#### [Work order]
Please reproduce each of the following entries exactly.

Records to use Block Start

Lemma timeout_loop_spec r a subs fuel :
  zlen subs = size -> a <= r < a + size -> (Z.to_nat (r - a) <= fuel)%nat ->
  exists subs' : list sf_status_t, timeout_loop size (r mod size) (a mod size) subs fuel = Some subs' /\
    zlen subs' = size /\
    forall x, a <= x < a + size ->
      zget subs' (x mod size)
        = (fun s : sf_status_t => if overdue r x then set_filled s true else s) <$> zget subs (x mod size).
Proof.
  revert a subs. induction fuel as [| fuel IH]; intros a subs Hl Har Hf.
  - assert (a = r) as -> by lia. cbn [timeout_loop]. rewrite Z.eqb_refl.
    exists subs. split_and!; [done.. |]. intros x Hx. unfold overdue.
    destruct (Z.ltb_spec x r); [lia |]. by destruct (zget subs _).
  - cbn [timeout_loop]. destruct (Z.eqb_spec (a mod size) (r mod size)) as [E | E].
    { assert (a = r) as -> by (apply (ring_inj size a); done || lia).
      exists subs. split_and!; [done.. |]. intros x Hx. unfold overdue.
      destruct (Z.ltb_spec x r); [lia |]. by destruct (zget subs _). }
    assert (a <> r) as Hne by (by intros ->).
    destruct (ring_read subs a Hl) as [s Hs]. rewrite Hs. cbn [mbind option_bind].
    rewrite ring_dist by lia. rewrite zset_in by (by apply ring_range).
    rewrite ring_next by done.
    set (subs1 := if negb (filled s) && (DCI_DECODE_TIMEOUT <? r - a)
                  then <[Z.to_nat (a mod size) := set_filled s true]> subs else subs).
    assert ((if negb (filled s) && (DCI_DECODE_TIMEOUT <? r - a)
             then Some (<[Z.to_nat (a mod size) := set_filled s true]> subs) else Some subs)
            = Some subs1) as -> by (unfold subs1; by destruct (_ && _)).
    cbn [mbind option_bind].
    assert (zlen subs1 = size) as Hl1 by (unfold subs1; destruct (_ && _); [by rewrite zlen_insert | done]).
    destruct (IH (a + 1) subs1 Hl1) as (subs' & -> & Hl' & Hcell); [lia.. |].
    exists subs'. split_and!; [done.. |]. intros x Hx.
    assert (forall y, a <= y < a + size -> y <> a -> zget subs1 (y mod size) = zget subs (y mod size)) as Hother.
    { intros y Hy Hya. unfold subs1. destruct (_ && _); [| done].
      rewrite ring_write by done. by destruct (Z.eqb_spec y a). }
    destruct (Z.eq_dec x a) as [-> | Hxa].
    + rewrite <- (ring_turn size a), Hcell, (ring_turn size a) by lia.
      unfold overdue at 1. destruct (Z.ltb_spec (a + size) r); [lia |]. cbn [andb].
      unfold overdue. destruct (Z.ltb_spec a r); [| lia]. cbn [andb]. rewrite Hs. unfold subs1.
      destruct (DCI_DECODE_TIMEOUT <? r - a), (filled s) eqn:Ef; cbn [negb andb];
        rewrite ?ring_write, ?Z.eqb_refl, ?Hs by lia; simpl; try done.
      by rewrite set_filled_id.
    + rewrite Hcell by lia. by rewrite Hother by done.
Qed.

Records to use Block End

#### [Solution below]
Lemma timeout_loop_spec r a subs fuel :
  zlen subs = size -> a <= r < a + size -> (Z.to_nat (r - a) <= fuel)%nat ->
  exists subs' : list sf_status_t, timeout_loop size (r mod size) (a mod size) subs fuel = Some subs' /\
    zlen subs' = size /\
    forall x, a <= x < a + size ->
      zget subs' (x mod size)
        = (fun s : sf_status_t => if overdue r x then set_filled s true else s) <$> zget subs (x mod size).
Proof.
  revert a subs. induction fuel as [| fuel IH]; intros a subs Hl Har Hf.
  - assert (a = r) as -> by lia. cbn [timeout_loop]. rewrite Z.eqb_refl.
    exists subs. split_and!; [done.. |]. intros x Hx. unfold overdue.
    destruct (Z.ltb_spec x r); [lia |]. by destruct (zget subs _).
  - cbn [timeout_loop]. destruct (Z.eqb_spec (a mod size) (r mod size)) as [E | E].
    { assert (a = r) as -> by (apply (ring_inj size a); done || lia).
      exists subs. split_and!; [done.. |]. intros x Hx. unfold overdue.
      destruct (Z.ltb_spec x r); [lia |]. by destruct (zget subs _). }
    assert (a <> r) as Hne by (by intros ->).
    destruct (ring_read subs a Hl) as [s Hs]. rewrite Hs. cbn [mbind option_bind].
    rewrite ring_dist by lia. rewrite zset_in by (by apply ring_range).
    rewrite ring_next by done.
    set (subs1 := if negb (filled s) && (DCI_DECODE_TIMEOUT <? r - a)
                  then <[Z.to_nat (a mod size) := set_filled s true]> subs else subs).
    assert ((if negb (filled s) && (DCI_DECODE_TIMEOUT <? r - a)
             then Some (<[Z.to_nat (a mod size) := set_filled s true]> subs) else Some subs)
            = Some subs1) as -> by (unfold subs1; by destruct (_ && _)).
    cbn [mbind option_bind].
    assert (zlen subs1 = size) as Hl1 by (unfold subs1; destruct (_ && _); [by rewrite zlen_insert | done]).
    destruct (IH (a + 1) subs1 Hl1) as (subs' & -> & Hl' & Hcell); [lia.. |].
    exists subs'. split_and!; [done.. |]. intros x Hx.
    assert (forall y, a <= y < a + size -> y <> a -> zget subs1 (y mod size) = zget subs (y mod size)) as Hother.
    { intros y Hy Hya. unfold subs1. destruct (_ && _); [| done].
      rewrite ring_write by done. by destruct (Z.eqb_spec y a). }
    destruct (Z.eq_dec x a) as [-> | Hxa].
    + rewrite <- (ring_turn size a), Hcell, (ring_turn size a) by lia.
      unfold overdue at 1. destruct (Z.ltb_spec (a + size) r); [lia |]. cbn [andb].
      unfold overdue. destruct (Z.ltb_spec a r); [| lia]. cbn [andb]. rewrite Hs. unfold subs1.
      destruct (DCI_DECODE_TIMEOUT <? r - a), (filled s) eqn:Ef; cbn [negb andb];
        rewrite ?ring_write, ?Z.eqb_refl, ?Hs by lia; simpl; try done.
      by rewrite set_filled_id.
    + rewrite Hcell by lia. by rewrite Hother by done.
Qed.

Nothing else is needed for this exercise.